(** ** Literals *)

(** C10.  [LiteralParser.parse] does not read [self.literal]: two instances
    give the same result on every token list, offset and rule table, with
    any fuel; and when the enumeration of the table's first key has the
    member [internal_NON_TERMINAL_LITERAL] and the table has an entry for
    it, both calls are the call of that entry's parser. *)
Theorem literal_parser_ignores_literal :
  forall tokens rules first_key other_keys entry rule
         literal1 literal2 t1 t2 offset,
    keys rules = first_key :: other_keys ->
    enum_getitem (enum_type first_key) "internal_NON_TERMINAL_LITERAL"
      = Some entry ->
    dict_get rules entry = Some rule ->
    forall fuel,
      Combinators.parse (S fuel) tokens rules
        (Combinators.LiteralParser t1 literal1) offset
      = Combinators.parse fuel tokens rules rule offset
      /\ Combinators.parse (S fuel) tokens rules
           (Combinators.LiteralParser t2 literal2) offset
         = Combinators.parse fuel tokens rules rule offset
      /\ Combinators.parse fuel tokens rules
           (Combinators.LiteralParser t1 literal1) offset
         = Combinators.parse fuel tokens rules
             (Combinators.LiteralParser t2 literal2) offset.
Proof.
  intros tokens rules first_key other_keys entry rule literal1 literal2 t1 t2
    offset Hkeys Hentry Hrule fuel.
  assert (Hstep : forall t literal,
            Combinators.parse (S fuel) tokens rules
              (Combinators.LiteralParser t literal) offset
            = Combinators.parse fuel tokens rules rule offset).
  { intros t literal. simpl. unfold Combinators.LiteralParser_parse.
    now rewrite Hkeys, Hentry, Hrule. }
  repeat split; [apply Hstep | apply Hstep |].
  destruct fuel as [|fuel]; reflexivity.
Qed.

Lemma literal_parser_ignores_literal_witness :
  Combinators.parse 2 SampleLiteral.tokens SampleLiteral.rules
    (Combinators.LiteralParser None "(") 0
  = Return (mkTree 0 1 (Some SampleLiteral.QUOTED) [])
  /\ Combinators.parse 2 SampleLiteral.tokens SampleLiteral.rules
       (Combinators.LiteralParser None ")") 0
     = Return (mkTree 0 1 (Some SampleLiteral.QUOTED) []).
Proof.
  destruct (@literal_parser_ignores_literal SampleLiteral.tokens
              SampleLiteral.rules SampleLiteral.ROOT
              [SampleLiteral.LITERAL; SampleLiteral.QUOTED]
              SampleLiteral.LITERAL
              (Combinators.TerminalParser (Some SampleLiteral.QUOTED))
              "(" ")" None None 0 eq_refl eq_refl eq_refl 1)
    as [H1 [H2 _]].
  split; [rewrite H1 | rewrite H2]; reflexivity.
Defined.

(** ** The root completion check *)

(** C3.  [Parser.parse] on a validated rule table, when the root expression
    parses to [tree]: if [tree] consumes fewer tokens than the input has,
    the parse raises [ParseError] at the source offset of the first
    unconsumed token ([tokens[tree.token_count].offset]); a parse that
    returns has consumed exactly [len(tokens)] tokens; and consuming all
    tokens does return, a tree tagged with the root symbol. *)
Theorem root_completion_check :
  forall (self : Engine.Parser) fuel first_key other_keys root_non_terminal
         root_expr tree,
    Engine._check_non_terminal_rules self = Return tt ->
    keys (Engine.non_terminal_rules self) = first_key :: other_keys ->
    enum_getitem (enum_type first_key) (Engine.root_token self)
      = Some root_non_terminal ->
    dict_get (Engine.non_terminal_rules self) root_non_terminal
      = Some root_expr ->
    Engine._parse self fuel root_expr 0 = Return tree ->
    (token_count tree < len (Engine.tokens self) ->
       exists first_unexpected_token,
         nth_error (Engine.tokens self) (token_count tree)
           = Some first_unexpected_token /\
         Engine.parse self fuel
           = Raise (Engine.ParseError (Engine.filename self) (Engine.code self)
                      (offset first_unexpected_token)))
    /\ (forall result,
          Engine.parse self fuel = Return result ->
          token_count tree = len (Engine.tokens self))
    /\ (token_count tree = len (Engine.tokens self) ->
          exists result,
            Engine.parse self fuel = Return result /\
            token_type result = Some root_non_terminal /\
            token_count result = len (Engine.tokens self)).
Proof.
  intros self fuel first_key other_keys root_non_terminal root_expr tree
    Hcheck Hkeys Hroot Hexpr Htree.
  assert (Hparse :
    Engine.parse self fuel =
      let tree := set_token_type tree (Some root_non_terminal) in
      if negb (token_count tree =? len (Engine.tokens self)) then
        if negb (token_count tree <? len (Engine.tokens self)) then
          Raise Engine.AssertionError
        else
          match nth_error (Engine.tokens self) (token_count tree) with
          | None => Raise Engine.IndexError
          | Some first_unexpected_token =>
              Raise (Engine.ParseError (Engine.filename self) (Engine.code self)
                       (offset first_unexpected_token))
          end
      else Engine.prune self root_non_terminal tree).
  { unfold Engine.parse. rewrite Hcheck. simpl.
    rewrite Hkeys, Hroot, Hexpr, Htree. reflexivity. }
  rewrite Hparse. simpl. clear Hparse.
  repeat apply conj.
  - intros Hlt.
    destruct (nth_error_in_bounds _ Hlt) as [token Htok].
    exists token. split; [exact Htok|].
    assert (Hne : (token_count tree =? len (Engine.tokens self)) = false)
      by (apply Nat.eqb_neq; lia).
    apply Nat.ltb_lt in Hlt. now rewrite Hne, Hlt, Htok.
  - intros result.
    destruct (token_count tree =? len (Engine.tokens self)) eqn:Heq; simpl.
    + intros _. now apply Nat.eqb_eq.
    + destruct (token_count tree <? len (Engine.tokens self)); simpl;
        [|discriminate].
      destruct (nth_error _ _); discriminate.
  - intros Heq. rewrite Heq, Nat.eqb_refl. simpl.
    unfold Engine.prune. simpl. eexists. split; [reflexivity|].
    simpl. auto.
Qed.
━━━━
_TASK TO COMPLETE_
List every line above containing the word "does".

_RESULT OF THIS EXERCISE_
(** C10.  [LiteralParser.parse] does not read [self.literal]: two instances
    tokens does return, a tree tagged with the root symbol. *)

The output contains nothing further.